Green’s Dictionary of Slang

wig v.1

[fig. uses of wig n.2 (4)]

1. (US) to talk, to chatter.

[US]Wentworth & Flexner DAS 579/2: wig [...] to talk, esp. to talk idly or foolishly [...] since c.1935.

2. (US black) to inform, to explain to someone.

[US]D. Burley Diggeth Thou? 43: Let me wig you to the deal that went down.

3. to annoy, to irritate, to render someone nervous.

B. Ulanov A Hist. of Jazz in America 350: wig: term expressing exasperation, enthusiasm or insanity.
[US]H. Ellison ‘Final Shtick’ in Gentleman Junkie (1961) 20: Don’t let it wig you, kid.
[US]R. Price Ladies’ Man (1985) 237: I was proud of myself that Donny’s gayness didn’t wig me.
[US]A. Heckerling Clueless [film script] Oh, and this Josh and Tai thing was wigging me more than anything. I mean, what was my problem?
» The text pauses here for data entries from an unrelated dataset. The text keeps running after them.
(** ** The closest animal *)

(** The loop over the animals, entered with a best match found before
    (or with none): it returns, and what it returns is within the limit,
    no farther from the word than any animal of the list and than the
    match it was entered with. *)
Lemma closest_animal_spec (word : str) (limit : nat) (names : list str) :
  ∀ (best_match : option str) (min_distance : option nat),
    match min_distance with
    | None => best_match = None
    | Some m =>
        ∃ b, best_match = Some b
             ∧ OCRRecognizer.levenshtein word b = m ∧ (m ≤ limit)%nat
    end →
    ∃ result,
      OCRRecognizer.closest_animal word names limit best_match min_distance
      = Ok result
      ∧ match result with
        | None =>
            best_match = None
            ∧ Forall (λ animal,
                        (limit < OCRRecognizer.levenshtein word animal)%nat)
                names
        | Some animal =>
            (animal ∈ names ∨ best_match = Some animal)
            ∧ (OCRRecognizer.levenshtein word animal ≤ limit)%nat
            ∧ Forall (λ other,
                        (OCRRecognizer.levenshtein word animal
                         ≤ OCRRecognizer.levenshtein word other)%nat
                        ∨ (limit < OCRRecognizer.levenshtein word other)%nat)
                names
            ∧ (∀ m, min_distance = Some m →
                    (OCRRecognizer.levenshtein word animal ≤ m)%nat)
        end.
Proof.
  induction names as [| animal names IH]; intros best_match min_distance Hinv.
  { simpl. exists best_match. split; [done |].
    destruct best_match as [b |].
    - destruct min_distance as [m |]; [| done].
      destruct Hinv as (b' & [= <-] & Hb & Hm).
      split_and!; [by right | lia | constructor |].
      intros m' [= <-]. lia.
    - split; [done | constructor]. }
  cbn [OCRRecognizer.closest_animal].
  rewrite simple_edit_distance_levenshtein.
  set (distance := OCRRecognizer.levenshtein word animal).
  destruct (match min_distance with
            | Some m => (distance <? m)%nat
            | None => true
            end && (distance <=? limit)%nat) eqn:Htake.
  - apply andb_true_iff in Htake as [Hbelow Hlimit%Nat.leb_le].
    destruct (IH (Some animal) (Some distance)) as (result & Hres & Hspec).
    { exists animal. done. }
    exists result. split; [done |].
    destruct result as [found |]; [| by destruct Hspec].
    destruct Hspec as (Hin & Hle & Hall & Hmin).
    specialize (Hmin distance eq_refl).
    split_and!.
    + left. destruct Hin as [Hin | [= <-]];
        [by apply list_elem_of_further | apply list_elem_of_here].
    + done.
    + constructor; [by left | done].
    + intros m ->. apply Nat.ltb_lt in Hbelow. lia.
  - destruct (IH best_match min_distance Hinv) as (result & Hres & Hspec).
    exists result. split; [done |].
    apply andb_false_iff in Htake.
    destruct result as [found |].
    + destruct Hspec as (Hin & Hle & Hall & Hmin).
      split_and!; [| done | | done].
      * destruct Hin as [Hin | Hin]; [left; by apply list_elem_of_further |].
        by right.
      * constructor; [| done].
        destruct Htake as [Hnot | Hfar%Nat.leb_gt]; [| by right].
        destruct min_distance as [m |]; [| done].
        apply Nat.ltb_ge in Hnot. left. specialize (Hmin m eq_refl).
        fold distance. lia.
    + destruct Hspec as [-> Hall]. split; [done |].
      constructor; [| done].
      destruct min_distance as [m |]; [by destruct Hinv as (? & ? & _) |].
      destruct Htake as [Hnot | Hfar%Nat.leb_gt]; done.
Qed.

(** X29. [suggest_closest_animal] never fails. For a word of fewer than
    two characters it suggests nothing; otherwise it suggests an animal
    name whose edit distance to the lower-cased word is at most 3 and
    not greater than that of any other name, and it suggests nothing
    exactly when every name is farther than 3. *)
Theorem suggestion_is_closest (names : list str) (word : str) :
  ∃ result,
    OCRRecognizer.suggest_closest_animal names word = Ok result
    ∧ match result with
      | Some animal =>
          (2 ≤ length word)%nat
          ∧ animal ∈ names
          ∧ ∃ distance,
              OCRRecognizer.simple_edit_distance
                (OCRRecognizer.lower word) animal = Ok distance
              ∧ (distance ≤ 3)%nat
              ∧ ∀ other, other ∈ names →
                  ∃ d, OCRRecognizer.simple_edit_distance
                         (OCRRecognizer.lower word) other = Ok d
                       ∧ (distance ≤ d)%nat
      | None =>
          (length word < 2)%nat
          ∨ ∀ other, other ∈ names →
              ∃ d, OCRRecognizer.simple_edit_distance
                     (OCRRecognizer.lower word) other = Ok d
                   ∧ (3 < d)%nat
      end.
Proof.
  unfold OCRRecognizer.suggest_closest_animal.
  destruct (Nat.ltb_spec (length word) 2) as [Hshort | Hlong].
  { exists None. split; [done | by left]. }
  destruct (closest_animal_spec (OCRRecognizer.lower word) 3 names None None
              eq_refl) as (result & Hres & Hspec).
  exists result. split; [done |].
  destruct result as [animal |].
  - destruct Hspec as (Hin & Hle & Hall & _).
    split_and!; [done | by destruct Hin |].
    eexists. split; [apply simple_edit_distance_levenshtein |].
    split; [done |]. intros other Hother.
    eexists. split; [apply simple_edit_distance_levenshtein |].
    rewrite Forall_forall in Hall. destruct (Hall other Hother); lia.
  - destruct Hspec as [_ Hall]. right. intros other Hother.
    eexists. split; [apply simple_edit_distance_levenshtein |].
    rewrite Forall_forall in Hall. by apply Hall.
Qed.
(** * dBwatch: the range / transition animation state machine

    A shallow embedding of the animation model ([animations/model.js], in its
    four-state escalation variant and its five-state plain variant) and of
    the animation controller ([animations/controller.js], in its tracker
    variant and its plain variant), followed by the properties that the
    specification states about them.

    - [Js]: the fragment of JavaScript the sources rely on.
    - [Binary64]: the rounding of the arithmetic on numbers.
    - Section [Model]: the functions of [model.js] over any tables.
    - [SF]: the escalation variant of [model.js], with [animationState] and
      the background colour mapper.
    - [S5]: the plain variant of [model.js].
    - [Session], Section [Playback], [Controller], [PlainController]: the
      two variants of [controller.js] on an explicit event loop.
    - [Theme]: the theme level of the older [app.js].
    - [App]: the readout of [app.js] and its hand-over to the controller.

    Conventions of the embedding.
    - A JavaScript number is a [JsNumber]: [NaN], the two infinities, or a
      finite value carried as a rational.  Every finite double is a rational
      and the relational operators on doubles agree with the order of the
      rationals, so every comparison below is exact.  The only arithmetic is
      in the colour mapper: there every subtraction, division, product and
      sum is rounded to binary64 as the source rounds it ([Binary64.round]:
      to nearest, a tie to the even significand).  The readout of [app.js]
      only clamps and rounds to the nearest integer, which is exact on
      doubles.
    - A value that is a range identifier or nullish is a [JsRange]:
      [Some s] for the string [s], [None] for [null] / [undefined].
    - Object literals used as tables are association lists with string keys.
    - The cooperative scheduling of [async] functions is an explicit event
      system: a suspended call is a continuation stored in the controller
      state and resumed by an event. *)

From Stdlib Require Import PrimFloat.
From Stdlib Require SpecFloat FloatOps Uint63.
From Stdlib Require Import ZArith QArith Qround Qabs List Sorted String Ascii Bool Lia Lqa HexString.
Import ListNotations.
4. (US black) to delight, to impress.

[US]L. Durst Jives of Dr. Hepcat (1989) 5: An upstate guy wigs you with some most burnt toeology, the whole party is gapping and clapping making you most understand that the dancer is ace hi, on the main stem. And one ‘tip toe Joe’ that’s in the know.

5. to understand, to approve.

[UK]C. MacInnes Absolute Beginners 26: He didn’t wig this, so [...] he stepped away to make himself respectable again.

6. (US) to play cerebral, intellectual jazz music.

[US]PADS Nov. 47: wig: to think, to play extremely intellectual music.

7. (US) to be in good spirits, to enjoy.

[US]Babs Gonzales ‘The Be-Bop Santa Claus’ [lyrics] Pops was wigging and he was out of his head.
[US]Wentworth & Flexner DAS.

8. (US) to become nervous, hysterical, overly stressed, mentally unbalanced.

[US]O. Duke Sideman 233: When she found out I was dancing in nightclubs she wigged!
[US]Jazz Rev. Jan. 9: The guy was about to wig. He told someone, ‘You gotta get this band the hell outa here.’.
[US]R. Price Ladies’ Man (1985) 131: I was wigging to the point of urinating on myself.
[US]P. Munro Sl. U. 206: I was wigging over my date with Bob.
[US]R. Price Clockers 346: Next thing I know the kid wigs, he turns and shoves me, boom.
[US]‘Randy Everhard’ Tattoo of a Naked Lady 180: Hell, he’d probably cop to the hit he’d be wiggin’ so bad.
[US]C. Goffard Snitch Jacket 171: Don’t wig. Don’t wig don’t wig don’t wig.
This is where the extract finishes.